Task statement =>
Pick out each line of the records in which the word "Import" appears.

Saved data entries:
= Beginning of Section =

Lemma contains_segment_after (w x p t : string) :
  free_of Text.slash w = true →
  Str.contains (String Text.slash w) p = false →
  Str.contains (String Text.slash (w +:+ x)) (p +:+ String Text.slash t)
  = Str.contains (String Text.slash (w +:+ x)) (String Text.slash t).
Proof.
  intros Hw. induction p as [|a p IH]; intros Hp; [done|].
  pose proof (segment_not_early w x p t a Hw Hp) as Hno.
  rewrite str_app_cons in Hno |- *. rewrite contains_cons, Hno.
  apply IH. by apply contains_tail in Hp.
Qed.

Lemma replace_skips_all (old new s : string) :
  Text.replace_from old new (String.length s) s = "".
Proof. induction s as [|c s IH]; [done|]. exact IH. Qed.

Lemma replace_from_cons (old new : string) (a : Ascii.ascii) (s : string) :
  Text.replace_from old new 0 (String a s)
  = if Str.startswith old (String a s)
    then new +:+ Text.replace_from old new (String.length old - 1) s
    else String a (Text.replace_from old new 0 s).
Proof. done. Qed.

Lemma replace_segment (w x p : string) :
  free_of Text.slash w = true →
  Str.contains (String Text.slash w) p = false →
  Text.replace (String Text.slash (w +:+ x)) "/"
    (p +:+ String Text.slash (w +:+ x))
  = p +:+ "/".
Proof.
  intros Hw Hp. unfold Text.replace.
  induction p as [|a p IH].
  - rewrite str_app_nil, replace_from_cons.
    rewrite <- (str_app_nil_r (String Text.slash (w +:+ x))) at 2.
    rewrite startswith_self_app.
    change (String.length (String Text.slash (w +:+ x)) - 1)%nat
      with (String.length (w +:+ x) - 0)%nat.
    by rewrite Nat.sub_0_r, replace_skips_all.
  - pose proof (segment_not_early w x p (w +:+ x) a Hw Hp) as Hno.
    rewrite str_app_cons in Hno |- *.
    rewrite replace_from_cons, Hno, IH; [done|].
    by apply contains_tail in Hp.
Qed.

Lemma rev_app_app (a b acc : string) :
  String.rev_app (a +:+ b) acc = String.rev_app b (String.rev_app a acc).
Proof.
  revert acc. induction a as [|c a IH]; intros acc; [done|].
  rewrite str_app_cons. simpl. apply IH.
Qed.

Lemma rev_of_app (a b : string) :
  String.rev (a +:+ b) = String.rev_app b (String.rev a).
Proof. apply rev_app_app. Qed.

End Texts.

(** ** The redirects after a form was saved or a record deleted *)

Section Redirects.
Import Templates Router.

Lemma rstrip_cons (c a : Ascii.ascii) (s : string) :
  Text.rstrip c (String a s)
  = match Text.rstrip c s with
    | EmptyString => if Ascii.eqb a c then "" else String a ""
    | rest => String a rest
    end.
Proof. done. Qed.

Lemma rstrip_free (c : Ascii.ascii) (s : string) :
  free_of c s = true → Text.rstrip c s = s.
Proof.
  induction s as [|a s IH]; [done|]. cbn [free_of].
  intros [Ha Hs]%andb_true_iff. rewrite rstrip_cons, IH by done.
  apply negb_true_iff in Ha. rewrite Ha. by destruct s.
Qed.

Lemma rstrip_app_free (c : Ascii.ascii) (x y : string) :
  y ≠ "" → free_of c y = true → Text.rstrip c (x +:+ y) = x +:+ y.
Proof.
  intros Hy Hfree. induction x as [|a x IH].
  - rewrite str_app_nil. by apply rstrip_free.
  - rewrite str_app_cons, rstrip_cons, IH.
    destruct (x +:+ y) eqn:E; [|done].
    destruct x; [by rewrite str_app_nil in E | by rewrite str_app_cons in E].
Qed.
(** * FuncAppSA: the query-answering relay of [function_app.py]

    A shallow embedding of the HTTP handler [handle_query_handler] and of
    its helper [extract_titles], with the two outbound services (the chat
    completion client and the search client) as parameters, and the
    properties of the specification stated over it. *)

From Stdlib Require Import SpecFloat.
From stdpp Require Import gmap strings list.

= End of Section =

Solution for this exercise =>
Import Templates Router.
From Stdlib Require Import SpecFloat.
From stdpp Require Import gmap strings list.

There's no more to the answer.